What you have to do
The answer must consist of every line below that holds the word "calls".

START Input material

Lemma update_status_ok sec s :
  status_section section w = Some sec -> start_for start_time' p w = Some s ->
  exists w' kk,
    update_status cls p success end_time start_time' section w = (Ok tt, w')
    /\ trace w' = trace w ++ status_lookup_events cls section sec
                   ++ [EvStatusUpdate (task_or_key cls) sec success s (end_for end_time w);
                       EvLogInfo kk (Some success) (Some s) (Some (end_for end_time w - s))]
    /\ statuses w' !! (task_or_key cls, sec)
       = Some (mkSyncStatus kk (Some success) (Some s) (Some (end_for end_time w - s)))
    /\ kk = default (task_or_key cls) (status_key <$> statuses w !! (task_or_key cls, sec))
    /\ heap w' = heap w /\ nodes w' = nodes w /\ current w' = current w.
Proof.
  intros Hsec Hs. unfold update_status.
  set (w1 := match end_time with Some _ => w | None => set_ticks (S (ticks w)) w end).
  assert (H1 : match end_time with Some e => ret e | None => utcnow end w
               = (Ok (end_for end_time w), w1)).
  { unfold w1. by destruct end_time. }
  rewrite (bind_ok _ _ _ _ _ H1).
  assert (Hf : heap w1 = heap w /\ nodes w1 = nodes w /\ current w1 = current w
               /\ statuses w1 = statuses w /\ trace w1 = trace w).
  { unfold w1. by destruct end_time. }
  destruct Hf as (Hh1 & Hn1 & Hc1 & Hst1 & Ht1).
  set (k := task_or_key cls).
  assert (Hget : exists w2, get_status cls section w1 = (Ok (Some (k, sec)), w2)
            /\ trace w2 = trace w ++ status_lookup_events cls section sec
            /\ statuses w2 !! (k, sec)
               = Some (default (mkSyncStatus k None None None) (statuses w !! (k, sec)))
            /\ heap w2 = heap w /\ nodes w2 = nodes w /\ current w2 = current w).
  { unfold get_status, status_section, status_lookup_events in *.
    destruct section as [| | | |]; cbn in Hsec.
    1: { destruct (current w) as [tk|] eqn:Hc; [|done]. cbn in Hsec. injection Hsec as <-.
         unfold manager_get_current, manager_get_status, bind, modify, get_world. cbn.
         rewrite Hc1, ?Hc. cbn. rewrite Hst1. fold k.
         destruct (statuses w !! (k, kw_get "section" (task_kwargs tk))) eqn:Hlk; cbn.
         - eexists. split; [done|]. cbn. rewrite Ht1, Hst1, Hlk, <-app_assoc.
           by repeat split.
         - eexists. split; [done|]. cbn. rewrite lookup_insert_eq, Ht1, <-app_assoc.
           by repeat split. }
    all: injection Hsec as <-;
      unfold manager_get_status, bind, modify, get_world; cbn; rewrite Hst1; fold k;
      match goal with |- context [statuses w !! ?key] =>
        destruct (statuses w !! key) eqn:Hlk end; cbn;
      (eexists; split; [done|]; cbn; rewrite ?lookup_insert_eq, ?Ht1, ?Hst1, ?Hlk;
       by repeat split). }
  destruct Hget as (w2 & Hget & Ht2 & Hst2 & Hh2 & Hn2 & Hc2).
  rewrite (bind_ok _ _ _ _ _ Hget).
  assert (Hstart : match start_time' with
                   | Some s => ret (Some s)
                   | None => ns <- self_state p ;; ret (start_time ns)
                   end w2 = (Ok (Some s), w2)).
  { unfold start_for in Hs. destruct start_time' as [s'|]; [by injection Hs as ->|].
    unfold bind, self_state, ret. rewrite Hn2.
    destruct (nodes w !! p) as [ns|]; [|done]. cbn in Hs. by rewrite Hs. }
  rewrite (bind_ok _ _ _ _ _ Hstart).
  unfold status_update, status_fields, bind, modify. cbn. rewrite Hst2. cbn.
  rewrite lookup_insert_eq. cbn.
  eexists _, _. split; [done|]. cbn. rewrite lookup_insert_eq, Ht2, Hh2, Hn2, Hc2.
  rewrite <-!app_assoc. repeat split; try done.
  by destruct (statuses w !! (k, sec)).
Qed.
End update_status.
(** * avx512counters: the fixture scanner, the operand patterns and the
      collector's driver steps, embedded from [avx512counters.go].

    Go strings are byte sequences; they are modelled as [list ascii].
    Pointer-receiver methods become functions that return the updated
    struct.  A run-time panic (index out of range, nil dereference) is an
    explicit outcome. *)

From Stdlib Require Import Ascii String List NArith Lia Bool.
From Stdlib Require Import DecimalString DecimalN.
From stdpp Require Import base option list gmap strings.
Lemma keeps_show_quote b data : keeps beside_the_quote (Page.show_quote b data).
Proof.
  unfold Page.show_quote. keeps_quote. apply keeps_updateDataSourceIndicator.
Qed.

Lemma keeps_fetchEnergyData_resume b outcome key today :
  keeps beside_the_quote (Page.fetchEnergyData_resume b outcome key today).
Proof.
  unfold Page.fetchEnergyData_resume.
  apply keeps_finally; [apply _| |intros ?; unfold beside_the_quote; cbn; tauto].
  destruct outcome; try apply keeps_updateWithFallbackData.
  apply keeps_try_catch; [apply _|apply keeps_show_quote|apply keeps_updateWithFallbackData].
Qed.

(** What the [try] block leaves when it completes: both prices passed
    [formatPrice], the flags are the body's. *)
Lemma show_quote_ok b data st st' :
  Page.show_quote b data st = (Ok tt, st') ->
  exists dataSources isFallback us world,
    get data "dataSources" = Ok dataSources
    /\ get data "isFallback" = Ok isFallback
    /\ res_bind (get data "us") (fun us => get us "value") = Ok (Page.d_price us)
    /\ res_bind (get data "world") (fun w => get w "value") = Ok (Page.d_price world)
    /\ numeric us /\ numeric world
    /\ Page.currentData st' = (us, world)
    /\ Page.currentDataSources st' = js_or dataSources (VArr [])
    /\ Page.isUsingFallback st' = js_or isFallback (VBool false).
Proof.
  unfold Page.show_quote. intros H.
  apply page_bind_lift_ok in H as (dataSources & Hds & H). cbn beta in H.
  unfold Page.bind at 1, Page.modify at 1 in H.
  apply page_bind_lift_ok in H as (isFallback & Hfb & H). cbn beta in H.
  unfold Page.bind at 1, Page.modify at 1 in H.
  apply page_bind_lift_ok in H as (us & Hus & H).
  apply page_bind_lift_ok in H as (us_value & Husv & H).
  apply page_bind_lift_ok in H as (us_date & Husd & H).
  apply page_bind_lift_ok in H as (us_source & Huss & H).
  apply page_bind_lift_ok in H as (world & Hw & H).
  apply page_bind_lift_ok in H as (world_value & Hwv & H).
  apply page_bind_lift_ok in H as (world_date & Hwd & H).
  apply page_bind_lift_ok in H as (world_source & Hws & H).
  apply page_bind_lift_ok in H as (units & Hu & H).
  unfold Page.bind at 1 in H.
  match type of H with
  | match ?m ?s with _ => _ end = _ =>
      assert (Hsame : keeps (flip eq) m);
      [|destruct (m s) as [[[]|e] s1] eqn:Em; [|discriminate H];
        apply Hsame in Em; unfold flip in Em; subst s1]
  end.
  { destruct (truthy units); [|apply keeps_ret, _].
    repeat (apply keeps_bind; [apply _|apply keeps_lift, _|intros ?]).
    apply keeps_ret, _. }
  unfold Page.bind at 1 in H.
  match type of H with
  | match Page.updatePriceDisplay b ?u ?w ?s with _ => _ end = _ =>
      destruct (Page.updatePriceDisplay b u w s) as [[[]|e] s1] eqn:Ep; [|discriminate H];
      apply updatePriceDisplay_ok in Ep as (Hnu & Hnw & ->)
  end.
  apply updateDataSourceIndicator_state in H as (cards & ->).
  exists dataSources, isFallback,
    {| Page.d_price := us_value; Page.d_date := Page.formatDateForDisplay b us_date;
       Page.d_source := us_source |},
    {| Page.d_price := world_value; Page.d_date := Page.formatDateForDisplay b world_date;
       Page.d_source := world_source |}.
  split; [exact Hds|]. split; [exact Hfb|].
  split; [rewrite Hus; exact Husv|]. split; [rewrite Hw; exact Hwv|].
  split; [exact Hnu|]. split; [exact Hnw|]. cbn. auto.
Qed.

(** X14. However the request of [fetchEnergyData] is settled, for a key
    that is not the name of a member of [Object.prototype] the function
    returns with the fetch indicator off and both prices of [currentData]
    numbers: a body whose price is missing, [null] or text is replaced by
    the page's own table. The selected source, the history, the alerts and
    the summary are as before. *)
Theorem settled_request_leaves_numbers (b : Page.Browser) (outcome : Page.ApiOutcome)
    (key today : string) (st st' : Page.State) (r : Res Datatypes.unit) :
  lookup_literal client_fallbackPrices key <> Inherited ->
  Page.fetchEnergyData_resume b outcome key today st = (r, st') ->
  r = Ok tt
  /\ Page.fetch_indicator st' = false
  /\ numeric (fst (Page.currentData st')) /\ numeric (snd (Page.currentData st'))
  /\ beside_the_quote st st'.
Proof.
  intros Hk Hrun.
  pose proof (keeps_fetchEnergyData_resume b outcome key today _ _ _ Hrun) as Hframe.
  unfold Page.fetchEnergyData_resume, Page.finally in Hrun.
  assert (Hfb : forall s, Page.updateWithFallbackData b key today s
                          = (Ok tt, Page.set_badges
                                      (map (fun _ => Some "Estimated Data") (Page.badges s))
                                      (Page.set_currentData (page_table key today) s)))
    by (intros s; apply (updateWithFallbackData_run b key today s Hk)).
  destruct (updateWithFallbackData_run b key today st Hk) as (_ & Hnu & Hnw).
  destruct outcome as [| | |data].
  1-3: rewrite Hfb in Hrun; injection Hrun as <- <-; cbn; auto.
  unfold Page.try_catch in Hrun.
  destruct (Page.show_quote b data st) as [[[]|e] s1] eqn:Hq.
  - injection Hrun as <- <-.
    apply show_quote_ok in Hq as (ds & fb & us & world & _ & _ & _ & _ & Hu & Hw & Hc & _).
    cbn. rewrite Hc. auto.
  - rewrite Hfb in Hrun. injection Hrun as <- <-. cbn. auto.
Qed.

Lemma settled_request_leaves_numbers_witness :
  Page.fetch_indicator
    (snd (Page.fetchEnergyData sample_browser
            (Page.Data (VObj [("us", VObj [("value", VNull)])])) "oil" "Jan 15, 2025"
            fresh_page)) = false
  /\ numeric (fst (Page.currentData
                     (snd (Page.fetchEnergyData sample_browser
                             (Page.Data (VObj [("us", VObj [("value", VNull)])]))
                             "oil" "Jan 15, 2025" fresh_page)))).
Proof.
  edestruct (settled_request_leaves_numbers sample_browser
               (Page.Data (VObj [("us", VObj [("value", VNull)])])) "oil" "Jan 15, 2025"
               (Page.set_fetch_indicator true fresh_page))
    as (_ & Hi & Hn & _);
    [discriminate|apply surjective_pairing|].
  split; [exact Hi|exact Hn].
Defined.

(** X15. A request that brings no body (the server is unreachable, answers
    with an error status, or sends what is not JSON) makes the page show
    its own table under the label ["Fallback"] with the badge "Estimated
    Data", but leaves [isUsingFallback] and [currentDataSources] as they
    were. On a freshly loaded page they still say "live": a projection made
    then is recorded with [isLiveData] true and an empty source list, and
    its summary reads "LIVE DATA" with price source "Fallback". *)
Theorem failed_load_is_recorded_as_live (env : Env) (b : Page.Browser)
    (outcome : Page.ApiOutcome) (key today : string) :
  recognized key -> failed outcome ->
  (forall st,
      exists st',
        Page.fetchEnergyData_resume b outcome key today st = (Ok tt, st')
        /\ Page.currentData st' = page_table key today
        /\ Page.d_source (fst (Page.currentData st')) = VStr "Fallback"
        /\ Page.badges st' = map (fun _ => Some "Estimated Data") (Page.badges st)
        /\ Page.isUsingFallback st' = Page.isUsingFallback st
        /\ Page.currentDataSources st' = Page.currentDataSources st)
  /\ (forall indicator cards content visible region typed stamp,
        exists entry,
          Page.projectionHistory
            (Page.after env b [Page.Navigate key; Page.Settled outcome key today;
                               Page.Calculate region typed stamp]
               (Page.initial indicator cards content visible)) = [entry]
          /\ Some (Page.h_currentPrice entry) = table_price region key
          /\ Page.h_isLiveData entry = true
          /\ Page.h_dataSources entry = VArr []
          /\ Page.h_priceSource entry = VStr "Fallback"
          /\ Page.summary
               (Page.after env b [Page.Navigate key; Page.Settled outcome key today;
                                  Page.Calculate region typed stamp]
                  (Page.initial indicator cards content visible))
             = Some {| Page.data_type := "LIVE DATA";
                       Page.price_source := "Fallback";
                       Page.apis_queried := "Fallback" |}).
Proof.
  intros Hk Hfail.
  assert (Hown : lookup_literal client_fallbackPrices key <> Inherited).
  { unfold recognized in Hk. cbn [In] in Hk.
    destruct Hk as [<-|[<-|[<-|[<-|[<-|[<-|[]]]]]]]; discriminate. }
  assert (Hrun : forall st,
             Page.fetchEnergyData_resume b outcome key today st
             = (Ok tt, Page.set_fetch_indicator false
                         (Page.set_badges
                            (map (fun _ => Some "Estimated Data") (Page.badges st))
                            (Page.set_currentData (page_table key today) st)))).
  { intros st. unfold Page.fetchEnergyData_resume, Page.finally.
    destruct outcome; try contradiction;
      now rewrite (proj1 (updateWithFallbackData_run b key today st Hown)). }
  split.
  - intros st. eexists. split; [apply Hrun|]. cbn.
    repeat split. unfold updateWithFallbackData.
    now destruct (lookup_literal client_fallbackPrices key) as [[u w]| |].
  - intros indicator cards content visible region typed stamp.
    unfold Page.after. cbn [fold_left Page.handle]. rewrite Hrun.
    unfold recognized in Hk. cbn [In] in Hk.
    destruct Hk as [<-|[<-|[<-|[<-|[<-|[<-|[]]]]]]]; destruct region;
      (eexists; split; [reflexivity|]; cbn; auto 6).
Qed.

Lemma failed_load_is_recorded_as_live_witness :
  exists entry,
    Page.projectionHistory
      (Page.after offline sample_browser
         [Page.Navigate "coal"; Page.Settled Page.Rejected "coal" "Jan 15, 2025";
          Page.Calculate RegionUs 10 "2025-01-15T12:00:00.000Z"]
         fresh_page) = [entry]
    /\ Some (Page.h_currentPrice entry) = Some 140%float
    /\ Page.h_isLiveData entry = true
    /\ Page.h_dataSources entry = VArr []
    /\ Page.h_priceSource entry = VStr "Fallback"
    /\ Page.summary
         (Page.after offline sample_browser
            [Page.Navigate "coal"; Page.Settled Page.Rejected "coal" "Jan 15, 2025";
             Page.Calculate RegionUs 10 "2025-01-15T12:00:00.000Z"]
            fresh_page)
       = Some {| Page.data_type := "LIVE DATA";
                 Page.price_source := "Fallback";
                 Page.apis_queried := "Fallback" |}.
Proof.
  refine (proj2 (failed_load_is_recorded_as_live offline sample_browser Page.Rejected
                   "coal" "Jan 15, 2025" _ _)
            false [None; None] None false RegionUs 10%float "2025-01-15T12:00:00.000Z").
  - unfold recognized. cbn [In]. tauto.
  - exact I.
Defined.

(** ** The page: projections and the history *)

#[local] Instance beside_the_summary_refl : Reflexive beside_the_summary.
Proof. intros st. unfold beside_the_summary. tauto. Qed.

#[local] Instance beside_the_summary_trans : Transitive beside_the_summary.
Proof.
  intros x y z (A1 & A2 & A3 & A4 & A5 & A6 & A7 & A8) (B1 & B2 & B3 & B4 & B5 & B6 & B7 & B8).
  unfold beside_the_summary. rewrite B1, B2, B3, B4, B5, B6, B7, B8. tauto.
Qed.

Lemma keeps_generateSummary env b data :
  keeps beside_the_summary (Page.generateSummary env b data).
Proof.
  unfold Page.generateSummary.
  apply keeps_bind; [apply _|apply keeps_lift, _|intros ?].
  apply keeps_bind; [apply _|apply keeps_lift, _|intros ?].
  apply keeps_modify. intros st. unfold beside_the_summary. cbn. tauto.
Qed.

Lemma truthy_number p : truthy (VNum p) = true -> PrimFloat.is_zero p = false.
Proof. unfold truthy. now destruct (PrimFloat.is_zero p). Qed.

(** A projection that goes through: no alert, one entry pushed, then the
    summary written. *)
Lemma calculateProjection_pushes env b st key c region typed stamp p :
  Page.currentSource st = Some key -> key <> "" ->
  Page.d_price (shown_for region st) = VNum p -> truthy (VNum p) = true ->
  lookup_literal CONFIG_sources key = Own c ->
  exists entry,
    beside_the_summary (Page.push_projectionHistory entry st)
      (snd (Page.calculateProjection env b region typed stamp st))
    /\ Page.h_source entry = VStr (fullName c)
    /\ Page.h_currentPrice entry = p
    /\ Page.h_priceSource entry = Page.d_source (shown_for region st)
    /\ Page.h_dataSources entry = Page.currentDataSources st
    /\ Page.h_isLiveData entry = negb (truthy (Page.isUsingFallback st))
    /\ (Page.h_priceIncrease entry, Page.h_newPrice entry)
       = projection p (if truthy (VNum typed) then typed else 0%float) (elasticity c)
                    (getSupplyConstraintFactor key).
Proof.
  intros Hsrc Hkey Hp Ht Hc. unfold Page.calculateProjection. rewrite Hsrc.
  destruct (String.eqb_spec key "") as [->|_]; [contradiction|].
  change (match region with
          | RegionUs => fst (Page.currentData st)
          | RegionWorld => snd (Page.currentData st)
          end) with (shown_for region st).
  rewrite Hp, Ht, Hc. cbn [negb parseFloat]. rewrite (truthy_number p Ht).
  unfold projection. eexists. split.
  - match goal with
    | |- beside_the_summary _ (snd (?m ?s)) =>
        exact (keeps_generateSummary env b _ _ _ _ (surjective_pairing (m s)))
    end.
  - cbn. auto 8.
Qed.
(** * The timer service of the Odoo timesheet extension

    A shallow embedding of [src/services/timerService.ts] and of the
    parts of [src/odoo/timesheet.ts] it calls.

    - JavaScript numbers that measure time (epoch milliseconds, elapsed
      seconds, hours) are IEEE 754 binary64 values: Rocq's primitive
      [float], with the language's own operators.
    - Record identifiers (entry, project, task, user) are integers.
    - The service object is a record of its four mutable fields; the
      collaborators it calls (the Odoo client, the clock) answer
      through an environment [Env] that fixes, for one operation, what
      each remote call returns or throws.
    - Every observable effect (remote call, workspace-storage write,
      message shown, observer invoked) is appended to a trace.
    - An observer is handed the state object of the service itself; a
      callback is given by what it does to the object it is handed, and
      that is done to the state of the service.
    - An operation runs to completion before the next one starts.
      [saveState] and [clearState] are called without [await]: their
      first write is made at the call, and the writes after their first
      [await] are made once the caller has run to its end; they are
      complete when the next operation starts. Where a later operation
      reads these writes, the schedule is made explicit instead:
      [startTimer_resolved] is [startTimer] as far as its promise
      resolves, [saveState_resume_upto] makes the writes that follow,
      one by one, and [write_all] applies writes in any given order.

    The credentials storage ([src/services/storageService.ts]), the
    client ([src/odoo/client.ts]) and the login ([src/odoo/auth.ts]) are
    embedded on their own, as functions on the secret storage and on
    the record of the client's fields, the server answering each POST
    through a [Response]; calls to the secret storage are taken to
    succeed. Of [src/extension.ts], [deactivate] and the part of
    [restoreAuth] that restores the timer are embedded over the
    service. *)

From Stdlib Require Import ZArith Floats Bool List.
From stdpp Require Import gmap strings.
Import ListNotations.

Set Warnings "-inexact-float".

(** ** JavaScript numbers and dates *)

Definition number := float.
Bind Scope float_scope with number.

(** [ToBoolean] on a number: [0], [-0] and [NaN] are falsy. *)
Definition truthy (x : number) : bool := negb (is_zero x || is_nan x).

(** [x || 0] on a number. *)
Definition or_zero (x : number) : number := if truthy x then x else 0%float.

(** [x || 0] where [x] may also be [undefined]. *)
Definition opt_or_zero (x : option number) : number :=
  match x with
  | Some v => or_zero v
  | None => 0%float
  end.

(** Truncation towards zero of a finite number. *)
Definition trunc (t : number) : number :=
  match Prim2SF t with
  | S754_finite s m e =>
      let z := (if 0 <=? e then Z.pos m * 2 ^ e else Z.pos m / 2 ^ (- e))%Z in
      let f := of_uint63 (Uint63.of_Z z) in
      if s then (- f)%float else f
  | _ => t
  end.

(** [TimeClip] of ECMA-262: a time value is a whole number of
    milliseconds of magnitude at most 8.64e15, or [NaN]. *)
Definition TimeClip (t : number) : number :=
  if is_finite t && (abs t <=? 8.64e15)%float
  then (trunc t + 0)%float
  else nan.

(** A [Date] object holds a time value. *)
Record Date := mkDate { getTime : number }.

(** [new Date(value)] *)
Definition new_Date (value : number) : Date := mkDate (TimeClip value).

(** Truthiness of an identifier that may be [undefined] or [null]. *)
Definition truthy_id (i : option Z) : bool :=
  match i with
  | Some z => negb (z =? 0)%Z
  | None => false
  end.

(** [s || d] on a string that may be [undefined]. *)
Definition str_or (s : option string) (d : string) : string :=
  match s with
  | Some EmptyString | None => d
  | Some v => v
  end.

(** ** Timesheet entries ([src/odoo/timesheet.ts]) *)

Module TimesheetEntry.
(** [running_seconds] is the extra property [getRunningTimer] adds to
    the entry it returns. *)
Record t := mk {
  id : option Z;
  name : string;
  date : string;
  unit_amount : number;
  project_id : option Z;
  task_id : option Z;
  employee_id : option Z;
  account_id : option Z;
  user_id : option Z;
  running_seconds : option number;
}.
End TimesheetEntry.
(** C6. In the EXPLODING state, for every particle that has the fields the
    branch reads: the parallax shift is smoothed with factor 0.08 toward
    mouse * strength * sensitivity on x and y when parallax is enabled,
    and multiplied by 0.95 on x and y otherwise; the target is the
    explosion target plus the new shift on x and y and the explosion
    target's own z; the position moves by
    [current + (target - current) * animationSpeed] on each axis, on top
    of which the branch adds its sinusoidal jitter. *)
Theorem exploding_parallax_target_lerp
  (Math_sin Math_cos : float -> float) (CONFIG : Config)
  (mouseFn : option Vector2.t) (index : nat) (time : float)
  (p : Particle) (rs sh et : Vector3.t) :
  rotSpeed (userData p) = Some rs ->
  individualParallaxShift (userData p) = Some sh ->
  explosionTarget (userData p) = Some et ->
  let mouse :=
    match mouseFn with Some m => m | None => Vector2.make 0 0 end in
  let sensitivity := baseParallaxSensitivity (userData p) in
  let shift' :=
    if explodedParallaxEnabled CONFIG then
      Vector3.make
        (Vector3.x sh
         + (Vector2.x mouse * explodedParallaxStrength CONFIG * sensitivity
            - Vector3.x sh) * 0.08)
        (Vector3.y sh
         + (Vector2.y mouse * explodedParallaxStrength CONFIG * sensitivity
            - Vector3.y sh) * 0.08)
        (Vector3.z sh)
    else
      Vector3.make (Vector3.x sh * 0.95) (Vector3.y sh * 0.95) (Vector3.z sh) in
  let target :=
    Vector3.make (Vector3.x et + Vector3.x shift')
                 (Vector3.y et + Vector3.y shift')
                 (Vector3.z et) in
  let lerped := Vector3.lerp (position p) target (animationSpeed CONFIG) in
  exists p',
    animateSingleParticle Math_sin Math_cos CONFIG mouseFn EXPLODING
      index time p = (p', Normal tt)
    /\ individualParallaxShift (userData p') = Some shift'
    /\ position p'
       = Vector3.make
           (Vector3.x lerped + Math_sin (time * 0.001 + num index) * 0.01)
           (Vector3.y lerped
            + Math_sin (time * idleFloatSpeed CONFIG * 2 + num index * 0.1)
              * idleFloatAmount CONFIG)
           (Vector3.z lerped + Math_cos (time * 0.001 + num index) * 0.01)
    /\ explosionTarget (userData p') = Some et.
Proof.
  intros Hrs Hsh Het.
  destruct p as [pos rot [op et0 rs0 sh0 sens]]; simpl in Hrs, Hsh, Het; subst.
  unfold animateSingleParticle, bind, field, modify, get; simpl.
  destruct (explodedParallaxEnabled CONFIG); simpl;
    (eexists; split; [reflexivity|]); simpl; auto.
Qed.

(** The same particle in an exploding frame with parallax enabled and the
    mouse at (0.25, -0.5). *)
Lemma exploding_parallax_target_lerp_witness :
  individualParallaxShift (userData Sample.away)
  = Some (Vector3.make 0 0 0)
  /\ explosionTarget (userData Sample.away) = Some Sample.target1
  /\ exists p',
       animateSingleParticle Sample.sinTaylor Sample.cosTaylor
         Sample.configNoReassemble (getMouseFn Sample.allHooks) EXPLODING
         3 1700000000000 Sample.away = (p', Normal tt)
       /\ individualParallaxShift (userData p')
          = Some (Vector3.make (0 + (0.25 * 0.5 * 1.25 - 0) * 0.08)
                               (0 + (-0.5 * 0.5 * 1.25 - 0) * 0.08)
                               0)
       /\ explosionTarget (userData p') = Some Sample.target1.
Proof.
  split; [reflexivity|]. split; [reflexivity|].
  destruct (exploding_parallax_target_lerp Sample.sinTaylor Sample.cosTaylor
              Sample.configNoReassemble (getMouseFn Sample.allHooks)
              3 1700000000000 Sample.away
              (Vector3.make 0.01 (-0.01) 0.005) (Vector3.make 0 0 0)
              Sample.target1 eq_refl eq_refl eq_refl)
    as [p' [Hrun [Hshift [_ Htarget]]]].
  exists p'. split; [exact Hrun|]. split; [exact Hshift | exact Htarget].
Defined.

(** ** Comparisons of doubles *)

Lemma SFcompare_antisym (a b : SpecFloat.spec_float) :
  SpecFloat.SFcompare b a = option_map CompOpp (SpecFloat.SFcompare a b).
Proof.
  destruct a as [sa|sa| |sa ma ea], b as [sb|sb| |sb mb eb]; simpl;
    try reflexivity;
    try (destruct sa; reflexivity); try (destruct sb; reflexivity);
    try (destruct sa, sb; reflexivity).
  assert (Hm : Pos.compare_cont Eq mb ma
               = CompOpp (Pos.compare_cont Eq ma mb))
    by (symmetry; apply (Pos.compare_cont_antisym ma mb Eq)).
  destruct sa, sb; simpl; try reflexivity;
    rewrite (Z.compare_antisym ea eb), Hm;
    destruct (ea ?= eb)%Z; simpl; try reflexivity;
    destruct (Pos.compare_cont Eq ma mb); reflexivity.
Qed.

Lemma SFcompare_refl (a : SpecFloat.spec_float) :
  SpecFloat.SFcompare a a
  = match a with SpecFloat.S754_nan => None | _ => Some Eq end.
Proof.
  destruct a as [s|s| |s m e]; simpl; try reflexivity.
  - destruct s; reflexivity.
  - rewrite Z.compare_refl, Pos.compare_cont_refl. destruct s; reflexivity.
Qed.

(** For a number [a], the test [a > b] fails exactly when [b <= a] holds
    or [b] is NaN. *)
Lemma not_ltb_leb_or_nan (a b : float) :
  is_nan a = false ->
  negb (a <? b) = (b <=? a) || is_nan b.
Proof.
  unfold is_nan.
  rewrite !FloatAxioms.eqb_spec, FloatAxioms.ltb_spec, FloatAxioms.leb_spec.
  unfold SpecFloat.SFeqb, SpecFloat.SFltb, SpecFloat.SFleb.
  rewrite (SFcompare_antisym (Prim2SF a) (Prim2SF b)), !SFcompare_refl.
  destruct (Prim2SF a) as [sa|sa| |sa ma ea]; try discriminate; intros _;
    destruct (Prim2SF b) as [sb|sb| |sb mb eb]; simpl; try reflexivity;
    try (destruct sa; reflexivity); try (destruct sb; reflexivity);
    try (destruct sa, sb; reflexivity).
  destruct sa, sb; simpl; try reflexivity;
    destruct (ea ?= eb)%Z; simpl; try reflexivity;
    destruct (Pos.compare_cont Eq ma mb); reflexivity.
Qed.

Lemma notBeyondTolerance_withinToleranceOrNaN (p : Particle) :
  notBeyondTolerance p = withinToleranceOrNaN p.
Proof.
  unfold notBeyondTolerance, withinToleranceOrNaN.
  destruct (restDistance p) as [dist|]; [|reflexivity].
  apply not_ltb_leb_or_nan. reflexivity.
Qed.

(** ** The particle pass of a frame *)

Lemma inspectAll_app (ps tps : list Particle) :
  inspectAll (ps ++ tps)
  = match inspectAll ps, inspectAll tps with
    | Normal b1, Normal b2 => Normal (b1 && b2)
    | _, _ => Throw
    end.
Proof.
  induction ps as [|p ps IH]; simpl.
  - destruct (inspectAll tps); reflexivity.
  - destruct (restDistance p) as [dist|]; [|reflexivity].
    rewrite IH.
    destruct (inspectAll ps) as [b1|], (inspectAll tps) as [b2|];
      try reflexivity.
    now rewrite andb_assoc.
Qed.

END Input material

Task output
    parts of [src/odoo/timesheet.ts] it calls.
      collaborators it calls (the Odoo client, the clock) answer
    through a [Response]; calls to the secret storage are taken to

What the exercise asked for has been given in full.